Given information: Begin

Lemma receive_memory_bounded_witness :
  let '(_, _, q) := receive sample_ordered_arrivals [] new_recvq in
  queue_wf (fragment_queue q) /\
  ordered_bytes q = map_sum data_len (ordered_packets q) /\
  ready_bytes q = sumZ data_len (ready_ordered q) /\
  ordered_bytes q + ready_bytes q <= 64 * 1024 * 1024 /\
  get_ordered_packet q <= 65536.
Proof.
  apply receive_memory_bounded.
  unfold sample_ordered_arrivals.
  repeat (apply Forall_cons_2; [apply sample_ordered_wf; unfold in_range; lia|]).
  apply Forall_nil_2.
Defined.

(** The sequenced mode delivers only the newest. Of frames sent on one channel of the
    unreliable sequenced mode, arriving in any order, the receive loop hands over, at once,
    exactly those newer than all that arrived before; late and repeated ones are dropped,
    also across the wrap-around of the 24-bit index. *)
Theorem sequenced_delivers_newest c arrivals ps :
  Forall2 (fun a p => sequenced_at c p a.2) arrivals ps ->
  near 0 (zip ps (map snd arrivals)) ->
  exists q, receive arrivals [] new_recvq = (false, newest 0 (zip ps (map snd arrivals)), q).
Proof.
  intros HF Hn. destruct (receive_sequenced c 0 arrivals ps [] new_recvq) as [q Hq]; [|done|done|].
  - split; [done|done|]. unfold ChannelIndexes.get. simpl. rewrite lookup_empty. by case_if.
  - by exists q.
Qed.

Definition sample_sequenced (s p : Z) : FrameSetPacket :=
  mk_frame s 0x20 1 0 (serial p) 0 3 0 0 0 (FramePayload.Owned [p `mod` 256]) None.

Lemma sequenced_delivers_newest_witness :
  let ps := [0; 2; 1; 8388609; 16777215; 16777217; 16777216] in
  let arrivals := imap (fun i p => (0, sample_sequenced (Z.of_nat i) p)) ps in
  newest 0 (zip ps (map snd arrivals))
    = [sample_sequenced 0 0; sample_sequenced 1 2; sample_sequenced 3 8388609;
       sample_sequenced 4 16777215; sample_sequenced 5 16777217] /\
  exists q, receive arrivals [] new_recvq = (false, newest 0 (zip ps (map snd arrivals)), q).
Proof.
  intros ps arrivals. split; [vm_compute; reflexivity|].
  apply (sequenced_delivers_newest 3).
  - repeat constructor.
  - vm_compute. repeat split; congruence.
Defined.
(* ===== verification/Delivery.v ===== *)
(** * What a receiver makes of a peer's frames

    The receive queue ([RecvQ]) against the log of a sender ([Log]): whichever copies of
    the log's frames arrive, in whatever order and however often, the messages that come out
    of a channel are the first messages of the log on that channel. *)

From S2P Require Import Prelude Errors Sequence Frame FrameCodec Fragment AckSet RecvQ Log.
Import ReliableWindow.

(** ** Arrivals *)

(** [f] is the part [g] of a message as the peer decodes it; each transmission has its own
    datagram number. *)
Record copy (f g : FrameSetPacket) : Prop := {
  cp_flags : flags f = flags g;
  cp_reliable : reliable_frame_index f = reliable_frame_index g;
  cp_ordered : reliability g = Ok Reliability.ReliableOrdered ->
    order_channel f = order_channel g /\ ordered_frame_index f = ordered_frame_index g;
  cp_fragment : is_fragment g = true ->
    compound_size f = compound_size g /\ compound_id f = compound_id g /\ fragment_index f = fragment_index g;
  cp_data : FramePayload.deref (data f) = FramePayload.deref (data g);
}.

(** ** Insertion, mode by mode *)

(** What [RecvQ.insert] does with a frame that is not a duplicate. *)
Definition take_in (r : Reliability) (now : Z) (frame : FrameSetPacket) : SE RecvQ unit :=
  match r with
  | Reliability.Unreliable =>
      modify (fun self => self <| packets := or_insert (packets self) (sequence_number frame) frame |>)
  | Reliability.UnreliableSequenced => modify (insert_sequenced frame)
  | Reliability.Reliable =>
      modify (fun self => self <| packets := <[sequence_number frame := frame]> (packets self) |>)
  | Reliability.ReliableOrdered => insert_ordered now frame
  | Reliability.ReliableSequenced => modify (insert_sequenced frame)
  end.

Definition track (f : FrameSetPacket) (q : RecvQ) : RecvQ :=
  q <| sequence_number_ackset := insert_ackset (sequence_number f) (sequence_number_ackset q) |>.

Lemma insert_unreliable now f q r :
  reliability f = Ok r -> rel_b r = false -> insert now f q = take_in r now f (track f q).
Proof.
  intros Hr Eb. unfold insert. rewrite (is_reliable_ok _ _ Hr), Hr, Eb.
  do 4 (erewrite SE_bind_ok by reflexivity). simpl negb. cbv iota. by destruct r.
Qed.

Given information: End

### About this exercise
Please copy out every line in the listing that has the string "FramePayload".

### Task solution
  mk_frame s 0x20 1 0 (serial p) 0 3 0 0 0 (FramePayload.Owned [p `mod` 256]) None.
  cp_data : FramePayload.deref (data f) = FramePayload.deref (data g);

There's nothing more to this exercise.